By Torsten Ove
Pittsburgh Post-Gazette
Copyright 2007 P.G. Publishing Co.
MARSHALL TOWNSHIP, Pa. — A young ambulance driver was drunk and speeding when she drove through a red light and slammed her vehicle into a car in Marshall in September, killing two men, the district attorney’s office said yesterday.
Shanea Leigh Climo, 22, of Evans City, had a blood alcohol level of about 0.092 when the crash happened at 2:20 a.m. Sept. 23, according to District Attorney Stephen A. Zappala Jr.
“She was incapable of operating the vehicle,” he said at the Northern Regional Police Department in Pine. “She should not have been operating the vehicle under these circumstances.”
Northern Regional officers arrested Ms. Climo on charges of homicide by vehicle while driving under the influence and a host of related offenses.
A district judge released her on her own recognizance after an arraignment in City Court.
Ms. Climo was working the midnight shift for the Cranberry Volunteer Ambulance Corp. when she answered a call for a man in his 90s with heart problems.
Police said she was speeding on Perry Highway when she drove through a red light at the intersection with Brush Creek Road and smashed into the side of a Chevrolet Cavalier driven by Douglas Stitt, 38, of Mercer.
Mr. Stitt and his passenger, Phillip Bacon, 32, of Sharpsville, were pronounced dead at the scene.
Ms. Climo and another paramedic, William Humes, were injured, as was the elderly man they were transporting, Walter Gasowski, who has since died of causes unrelated to the crash.
The incident prompted Mr. Zappala to push state lawmakers for stricter rules governing how much alcohol ambulance drivers can have in their blood.
A similar law was enacted for school bus drivers in the wake of a 2002 accident in Elliott in which a school van struck and severely injured Katlynn Comer, then 9.
The driver, Jonathan Brown of Braddock, had a blood alcohol level of 0.03.
The state Legislature later passed Katlynn’s Law, a bill by state Sen. Jay Costa Jr., D-Wilkins, that lowered the allowable blood alcohol level for drivers of school buses and vans to 0.02.
Mr. Zappala said he’d like to see something like that for people who drive emergency vehicles.
“The question in my mind is, do you want an ambulance driver with any alcohol in their blood at all?” he said.
According to an affidavit, Ms. Climo was driving well above the posted 40 mph speed limit when the crash occurred.
Under the law, ambulance drivers have to slow down for red lights and can’t speed unless the call is urgent.
Mr. Zappala said this call didn’t meet that standard. Mr. Gasowski persuaded the paramedics to take him to the hospital, he said, but it was not a medical emergency that required speeding.
The law also requires a driver to activate both lights and siren.
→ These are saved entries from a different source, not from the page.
(** * FuXLogger: the dispatch core of [FuXLogger/core/logger.py]

    A shallow embedding of the [Logger] class: construction and its two
    configuration checks, handler management with the cached handler
    count, the three dispatch paths of [__log] (synchronous, thread-backed
    queue, event-loop-backed queue), [exception], [close], and the drain
    loops of the worker thread and of the asyncio task as transition
    systems.

    Python objects that are shared and mutated in place live in a store
    ([World]).  Handler objects are addressed by reference ([href]), so
    that the same handler registered twice is one object.  The list that
    holds the handlers is an object of the store too: a logger keeps the
    reference to the list it was given, so two loggers, or a logger and
    its caller, can hold and change the same list.  Queues, threads and
    tasks are addressed by index.  Every method is a computation in a
    state-and-exception monad over the pair of the logger object and the
    store; a raised exception keeps the mutations made before it, as in
    Python. *)

From stdpp Require Import base list strings functions.
From Stdlib Require Import ZArith.

(** ** Python values the methods inspect *)

(** Identity of a [Handler] object. *)
Definition href := nat.

(** Identity of a list object. *)
Definition lref := nat.

(** A raw number: an [int], or a [float] given by its IEEE-754 bit pattern. *)
Inductive PyNum :=
  | PyInt (z : Z)
  | PyFloat (bits : Z).

(** [LogLevel(name, level)]: a symbolic name and a numeric severity. *)
Record LogLevel := mkLogLevel {
  level_name : string;
  level_value : PyNum
}.

(** The attributes of a [Handler] object that the logger reads or writes. *)
Record Handler := mkHandler {
  hd_name : string;
  hd_level : LogLevel
}.

(** A message is text or some structured payload (an opaque object). *)
Inductive Message :=
  | MsgStr (s : string)
  | MsgObj (o : nat).

(** What a selector argument ([handler: Handler | int | str]) can be at run
    time.  [bool] is a subclass of [int] in Python. *)
Inductive PyVal :=
  | VHandler (h : href)
  | VInt (z : Z)
  | VBool (b : bool)
  | VStr (s : string)
  | VFloat (bits : Z)
  | VNone
  | VOther (cls : string).

(** [new_threshold: LogLevel | int | float]. *)
Inductive Threshold :=
  | ThLevel (l : LogLevel)
  | ThNum (n : PyNum).

(** [level: LogLevel | str]. *)
Inductive LevelArg :=
  | LvObj (l : LogLevel)
  | LvName (s : string).

(** [handlers: list[Handler] | Handler]: a list object of the caller, given
    by reference, or a single handler. *)
Inductive HandlersArg :=
  | HList (l : lref)
  | HOne (h : href).

Inductive Exn :=
  | InvalidConfigurationException (msg : string)
  | InvalidEnvironmentException (msg : string)
  | ValueError (msg : string)
  | TypeError (msg : string)
  | IndexError (msg : string)
  | RuntimeError (msg : string)
  | AttributeError (attr : string)
  | OSError (msg : string)
  | LogQueueEmptyException
  | asyncio_TimeoutError
  | asyncio_CancelledError.

(** ** Records *)

(** What [__makeRecord] reads from the interpreter when it runs: the clocks,
    the identities of thread and process, and the frame three levels up. *)
Record CallContext := {
  c_timestamp : Z;
  c_utctime : Z;
  c_threadid : Z;
  c_processid : Z;
  c_processName : string;
  c_threadName : string;
  c_stack_info : string;
  c_filename : string;
  c_lineno : Z;
  c_funcname : string;
  c_module : option string
}.

(** [LogRecord], with the keyword arguments of the constructor call in
    [__makeRecord].  [obj_id] is the identity of the record object: two
    records built by two calls of the builder are two objects. *)
Record LogRecord := {
  obj_id : nat;
  r_name : string;
  r_level : LogLevel;
  r_levelName : string;
  r_time : string;
  r_timestamp : Z;
  r_utctime : Z;
  r_threadid : Z;
  r_processid : Z;
  r_processName : string;
  r_threadName : string;
  r_stack_info : string;
  r_file : string;
  r_pathname : string;
  r_workdir : string;
  r_line : Z;
  r_function : string;
  r_module : string;
  r_message : Message
}.

(** ** The store *)

(** Where the worker thread stands in the loop of [__enqueueHandler]:
    about to call [queue.get], inside the [except] clause after a timeout,
    returned, or ended by an exception that the loop does not catch. *)
Inductive ThreadPc :=
  | AtGet
  | AtCheck
  | Finished
  | Crashed (e : Exn).

(** The task of [__async_enqueueHandler]: scheduled on the loop, ended by
    a [CancelledError] (which the loop turns into a [break]), or ended by
    an exception that the loop does not catch. *)
Inductive TaskState :=
  | Scheduled
  | Cancelled
  | Failed (e : Exn).

Record World := {
  heap : href → Handler;               (* the handler objects *)
  lists : lref → list href;            (* the list objects that hold handlers *)
  nlists : nat;                        (* the next unused list reference *)
  calls : list (href * LogRecord);     (* every [handle] call made, oldest first *)
  made : nat;                          (* number of records built so far *)
  exc_info : option string;            (* the exception being handled, if any *)
  running_loop : option nat;           (* [asyncio.get_running_loop()] *)
  entropy : nat → nat;                 (* what the n-th [uuid4()] draws *)
  uuids : nat;                         (* number of [uuid4()] draws so far *)
  lqueues : list (list LogRecord);     (* the [LogQueue] objects, oldest item first *)
  aqueues : list (list LogRecord);     (* the [asyncio.Queue] objects *)
  threads : list ThreadPc;             (* the started worker threads *)
  tasks : list TaskState;              (* the tasks created on the loop *)
  main_alive : bool                    (* [threading.main_thread().is_alive()] *)
}.

Definition with_heap (x : href → Handler) (w : World) : World :=
  {| heap := x; lists := lists w; nlists := nlists w; calls := calls w;
     made := made w; exc_info := exc_info w; running_loop := running_loop w;
     entropy := entropy w; uuids := uuids w; lqueues := lqueues w;
     aqueues := aqueues w; threads := threads w; tasks := tasks w;
     main_alive := main_alive w |}.

Definition with_lists (x : lref → list href) (w : World) : World :=
  {| heap := heap w; lists := x; nlists := nlists w; calls := calls w;
     made := made w; exc_info := exc_info w; running_loop := running_loop w;
     entropy := entropy w; uuids := uuids w; lqueues := lqueues w;
     aqueues := aqueues w; threads := threads w; tasks := tasks w;
     main_alive := main_alive w |}.

Definition with_nlists (x : nat) (w : World) : World :=
  {| heap := heap w; lists := lists w; nlists := x; calls := calls w;
     made := made w; exc_info := exc_info w; running_loop := running_loop w;
     entropy := entropy w; uuids := uuids w; lqueues := lqueues w;
     aqueues := aqueues w; threads := threads w; tasks := tasks w;
     main_alive := main_alive w |}.

Definition with_calls (x : list (href * LogRecord)) (w : World) : World :=
  {| heap := heap w; lists := lists w; nlists := nlists w; calls := x;
     made := made w; exc_info := exc_info w; running_loop := running_loop w;
     entropy := entropy w; uuids := uuids w; lqueues := lqueues w;
     aqueues := aqueues w; threads := threads w; tasks := tasks w;
     main_alive := main_alive w |}.

Definition with_made (x : nat) (w : World) : World :=
  {| heap := heap w; lists := lists w; nlists := nlists w; calls := calls w;
     made := x; exc_info := exc_info w; running_loop := running_loop w;
     entropy := entropy w; uuids := uuids w; lqueues := lqueues w;
     aqueues := aqueues w; threads := threads w; tasks := tasks w;
     main_alive := main_alive w |}.

Definition with_uuids (x : nat) (w : World) : World :=
  {| heap := heap w; lists := lists w; nlists := nlists w; calls := calls w;
     made := made w; exc_info := exc_info w; running_loop := running_loop w;
     entropy := entropy w; uuids := x; lqueues := lqueues w;
     aqueues := aqueues w; threads := threads w; tasks := tasks w;
     main_alive := main_alive w |}.

Definition with_lqueues (x : list (list LogRecord)) (w : World) : World :=
  {| heap := heap w; lists := lists w; nlists := nlists w; calls := calls w;
     made := made w; exc_info := exc_info w; running_loop := running_loop w;
     entropy := entropy w; uuids := uuids w; lqueues := x;
     aqueues := aqueues w; threads := threads w; tasks := tasks w;
     main_alive := main_alive w |}.

Definition with_aqueues (x : list (list LogRecord)) (w : World) : World :=
  {| heap := heap w; lists := lists w; nlists := nlists w; calls := calls w;
     made := made w; exc_info := exc_info w; running_loop := running_loop w;
     entropy := entropy w; uuids := uuids w; lqueues := lqueues w;
     aqueues := x; threads := threads w; tasks := tasks w;
     main_alive := main_alive w |}.

Definition with_threads (x : list ThreadPc) (w : World) : World :=
  {| heap := heap w; lists := lists w; nlists := nlists w; calls := calls w;
     made := made w; exc_info := exc_info w; running_loop := running_loop w;
     entropy := entropy w; uuids := uuids w; lqueues := lqueues w;
     aqueues := aqueues w; threads := x; tasks := tasks w;
     main_alive := main_alive w |}.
According to recordings made by a video camera mounted in the ambulance, Ms. Climo had her lights on but didn’t reach for the siren switch until five seconds before impact with the Cavalier.
The siren didn’t come on until 2.25 seconds prior to impact, the recordings show.
Northern Regional accident reconstructionists determined that Ms. Climo had been pushing 70 mph as she approached the intersection.
Mr. Stitt’s Cavalier was the third vehicle to go through the green light, following behind a tractor-trailer.
Although Ms. Climo estimated her speed at 50 mph, police used landmarks seen in the video to calculate a speed of 67 mph at 800 feet from the intersection. At 200 feet, she was going 64 mph.
A blood alcohol reading taken at Allegheny General Hospital about an hour after the crash registered 0.07, just under the state’s 0.08 threshold for drunken driving. But investigators extrapolated backward and determined her level was 0.092 at the time of impact.
Police would not say where they believe Ms. Climo had been drinking, but they said they do not believe she was imbibing on the job. Prior to the crash, she had answered another call, but no one at the ambulance company noticed she was drunk.
Police would not say if she will be charged in connection with that first call, when her blood-alcohol level likely would have been higher.
Mr. Zappala said the video, recorded with equipment similar to that mounted on police cars, is a critical piece of evidence and urged the use of cameras on other commercial and emergency vehicles.
In the city, Yellow Cab has started using them as a way to monitor driver behavior. But company officials, who appeared with the district attorney, said that in several cases the videos also have helped solve robberies of cabbies.
Vehicle-mounted recorders also cut down on the costs of both civil litigation and criminal investigation, Mr. Zappala said.
A video is such good evidence in a criminal case, for example, that it reduces the need to track down witnesses whose accounts may differ.
In the Marshall crash, the tractor-trailer driver who proceeded through the intersection moments before the wreck didn’t stop to help or give a statement.
Mr. Zappala said he should have, but prosecutors don’t need him because of the video.